ERROR: Delayed neutron with energy-dependent group probability

Hi Everyone,

Previously I was using OpenMC 0.7.1. and I have upgraded OpenMC to version 0.8.0. But when I run OpenMC for a basic pincell it gives error:

ERROR: Delayed neutron with energy-dependent group probability not implemented
application called MPI_Abort(MPI_COMM_WORLD, -1) - process 0
[unset]: write_line error; fd=-1 buf=:cmd=abort exitcode=-1
:
system msg for write_line failure : Bad file descriptor

The snapshot of this is attached. Please tell me what kind of error this is and how it can be resolved.

Best Regards,
Mirza

Hi Everyone,

Can anybody help how to resolve this issue?

Best Regards,
Mirza

Hi Mirza,

The error appears to be due to the cross section library you are using since this error is occurring when the ace files are being read in. What cross section library are you using?

Sam

Mirza,

There is a known issue with JEFF 3.2 data, which I suspect you are using. The delayed fission neutron group abundances in JEFF 3.2 are dependent on the incident neutron energy causing fission. Version 0.8.0 is not yet equipped to handle this situation. You have two options:

  1. I’ve attached a diff which you can use to modify your version of OpenMC so that it will ignore the energy-dependent of the delayed group abundances (it basically amounts to commenting out lines 729 and 737-740 in src/ace.F90). This will result in very small errors in delayed neutron production, with some groups receiving an incorrect yield at higher incident neutron energies.
  2. Use the latest developmental branch in which we’ve switched from using ACE data to a new HDF5 format. The conversion process is able to recognize the energy-dependent delayed group probabilities and handle them appropriately. This option will require that you convert your ACE data; however, I’ll point out that there is a utility script get_jeff_data.py that will automatically download the JEFF 3.2 data and do this for you.
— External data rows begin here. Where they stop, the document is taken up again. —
(** ** Descriptor input and output (src/src/interp.rs) *)

Definition read_fd_at_checked (fd offset maximum : Z) : sys bytes :=
  description ←? process_fd fd;
  file ←? arena_get (λ a, file_state a description);
  match file with
  | None => fail SysInvalidArgument
  | Some file =>
      if negb (fs_readable file) then fail SysPermission
      else
        let maximum := Z.min maximum MAX_CAPTURE_BYTES in
        match fs_orphan file with
        | Some id => vfs_run (λ v, read_orphan_range v id offset maximum)
        | None => vfs_do (λ v, read_range v "/" (fs_path file) offset maximum)
        end
  end.

(** The bytes a read of a generated device may take, charged. *)
Definition device_budget (maximum : Z) : sys Z :=
  remaining ← gets (λ m, cpu_remaining (m_resources m));
  let maximum := Z.min (Z.min maximum DEVICE_READ_QUANTUM) (remaining / 2) in
  if maximum =? 0 then _ ← charge 1; fail SysResourceExhausted
  else
    granted ← charge maximum;
    if granted : bool then done_ maximum else fail SysResourceExhausted.

Definition is_ready {A} (p : IoPoll A) : bool := match p with Ready _ => true | _ => false end.

(** Wake the other end of a pipe after bytes moved through this one. *)
Definition wake_other_end (description : Z) (reader : bool) : sys unit :=
  endpoint ←? arena_get (λ a, pipe_endpoint a description);
  match endpoint with
  | Some (pipe, end_) =>
      if bool_decide (end_ = reader) then
        _ ← wake (λ s, wake_waiters s (if reader then PipeWritable pipe else PipeReadable pipe));
        p ← current;
        _ ← env_wake_child_activity_waiters (ps_pid p);
        done_ tt
      else done_ tt
  | None => done_ tt
  end.

Definition read_fd_checked (fd maximum : Z) : sys (IoPoll bytes) :=
  description ←? process_fd fd;
  file ←? arena_get (λ a, file_state a description);
  match file with
  | Some file =>
      data ←? read_fd_at_checked fd (fs_cursor file) maximum;
      _ ←? arena_do (λ a, advance_file a description (zlen data));
      done_ (Ready data)
  | None =>
      device ←? arena_get (λ a, is_generated_device a description);
      maximum ←? (if device : bool then device_budget maximum else done_ maximum);
      result ←? arena_run (λ a, arena_read a description maximum);
      _ ←? (if is_ready result then wake_other_end description true else done_ tt);
      done_ result
  end.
If you choose this route, let us know and we can help you along further.
    Best regards,

Paul

jeff32-fix.diff (1.18 KB)

Hi Sam,

The cross section library I am using is JEFF3.2. If there is an issue with this library then which library should be used?
I am using this because it have data on many different temperatures.

Best,
Mirza

Hi Paul,

Thank you for your help. I would like to use latest developmental branch. I will be highly thankful to you if you explain this method in detail.

Best,
Mirza

Hi Paul,

I have commented line 729 and 737-740 in src/ace.F90 as you mentioned and compiled OpenMC again. And it worked !
Thank you so much for your sincere guidance.
OpenMC is now working fine and it generates tallies.out file and statepoint.50.h5. But when python tries to import that file to generate output then it gives incompatibility issue with h5py version. I will post this in group also. The snapshot of it is attached. Hope you can help.

Best,
Mirza

Hi Paul,

The issue has been resolved. Thank you so much.